Output the listing below verbatim, from its first line to its last.

The data>
-- Opening Marker --
(** hashlib's contract: feeding nothing changes nothing, and feeding two
    chunks one after the other is feeding their concatenation. *)
Record hashlib_contract `{Hashlib} : Prop := {
  update_empty : forall h : hasher, update h [] = h;
  update_concat : forall (h : hasher) (a b : bytes),
    update (update h a) b = update h (a ++ b)
}.

(** The digest of a whole byte sequence fed in one call. *)
Definition sha256_hex `{Hashlib} (B : bytes) : string := hexdigest (update sha256 B).

Section Digest.
Context {HL : Hashlib}.

(** [f.read(size)] on a file opened in binary mode, the remaining content
    standing for the file object: the chunk and the rest. *)
Definition read (size : N) (f : bytes) : bytes * bytes :=
  (take (N.to_nat size) f, drop (N.to_nat size) f).

(** [for chunk in iter(lambda: f.read(size), b""): h.update(chunk)] and
    [while chunk := f.read(size): h.update(chunk)]: both leave the loop at
    the first empty chunk. *)
Equations? read_chunks (size : N) (h : hasher) (f : bytes) : hasher
  by wf (length f) lt :=
  read_chunks size h f with inspect (read size f) := {
    | exist _ ([], _) _ := h
    | exist _ (chunk, rest) E := read_chunks size (update h chunk) rest }.
Proof.
  unfold read in E. inversion E as [[E1 E2]].
  rewrite length_drop.
  destruct f as [|x f]; [by destruct (N.to_nat size)|].
  destruct (N.to_nat size); [done|]. simpl. lia.
Qed.

(** The body of [sha256sum] of kaonic-ota.py, on the content of the opened
    file. *)
Definition sha256sum_of (f : bytes) : string :=
  let h := sha256 in
  hexdigest (read_chunks 4096 h f).

(** The body of [get_file_hash] of create-ota.py, called with its default
    [algo='sha256']. *)
Definition get_file_hash_of (f : bytes) : string :=
  let hash_func := sha256 in
  hexdigest (read_chunks 8192 hash_func f).

(** [get_file_hash(filepath)] on the files of the build host. *)
Definition get_file_hash (host : gmap string bytes) (filepath : string) : option string :=
  f ← host !! filepath;
  Some (get_file_hash_of f).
-- Closing Marker --
Response below>
(** hashlib's contract: feeding nothing changes nothing, and feeding two
    chunks one after the other is feeding their concatenation. *)
Record hashlib_contract `{Hashlib} : Prop := {
  update_empty : forall h : hasher, update h [] = h;
  update_concat : forall (h : hasher) (a b : bytes),
    update (update h a) b = update h (a ++ b)
}.

(** The digest of a whole byte sequence fed in one call. *)
Definition sha256_hex `{Hashlib} (B : bytes) : string := hexdigest (update sha256 B).

Section Digest.
Context {HL : Hashlib}.

(** [f.read(size)] on a file opened in binary mode, the remaining content
    standing for the file object: the chunk and the rest. *)
Definition read (size : N) (f : bytes) : bytes * bytes :=
  (take (N.to_nat size) f, drop (N.to_nat size) f).

(** [for chunk in iter(lambda: f.read(size), b""): h.update(chunk)] and
    [while chunk := f.read(size): h.update(chunk)]: both leave the loop at
    the first empty chunk. *)
Equations? read_chunks (size : N) (h : hasher) (f : bytes) : hasher
  by wf (length f) lt :=
  read_chunks size h f with inspect (read size f) := {
    | exist _ ([], _) _ := h
    | exist _ (chunk, rest) E := read_chunks size (update h chunk) rest }.
Proof.
  unfold read in E. inversion E as [[E1 E2]].
  rewrite length_drop.
  destruct f as [|x f]; [by destruct (N.to_nat size)|].
  destruct (N.to_nat size); [done|]. simpl. lia.
Qed.

(** The body of [sha256sum] of kaonic-ota.py, on the content of the opened
    file. *)
Definition sha256sum_of (f : bytes) : string :=
  let h := sha256 in
  hexdigest (read_chunks 4096 h f).

(** The body of [get_file_hash] of create-ota.py, called with its default
    [algo='sha256']. *)
Definition get_file_hash_of (f : bytes) : string :=
  let hash_func := sha256 in
  hexdigest (read_chunks 8192 hash_func f).

(** [get_file_hash(filepath)] on the files of the build host. *)
Definition get_file_hash (host : gmap string bytes) (filepath : string) : option string :=
  f ← host !! filepath;
  Some (get_file_hash_of f).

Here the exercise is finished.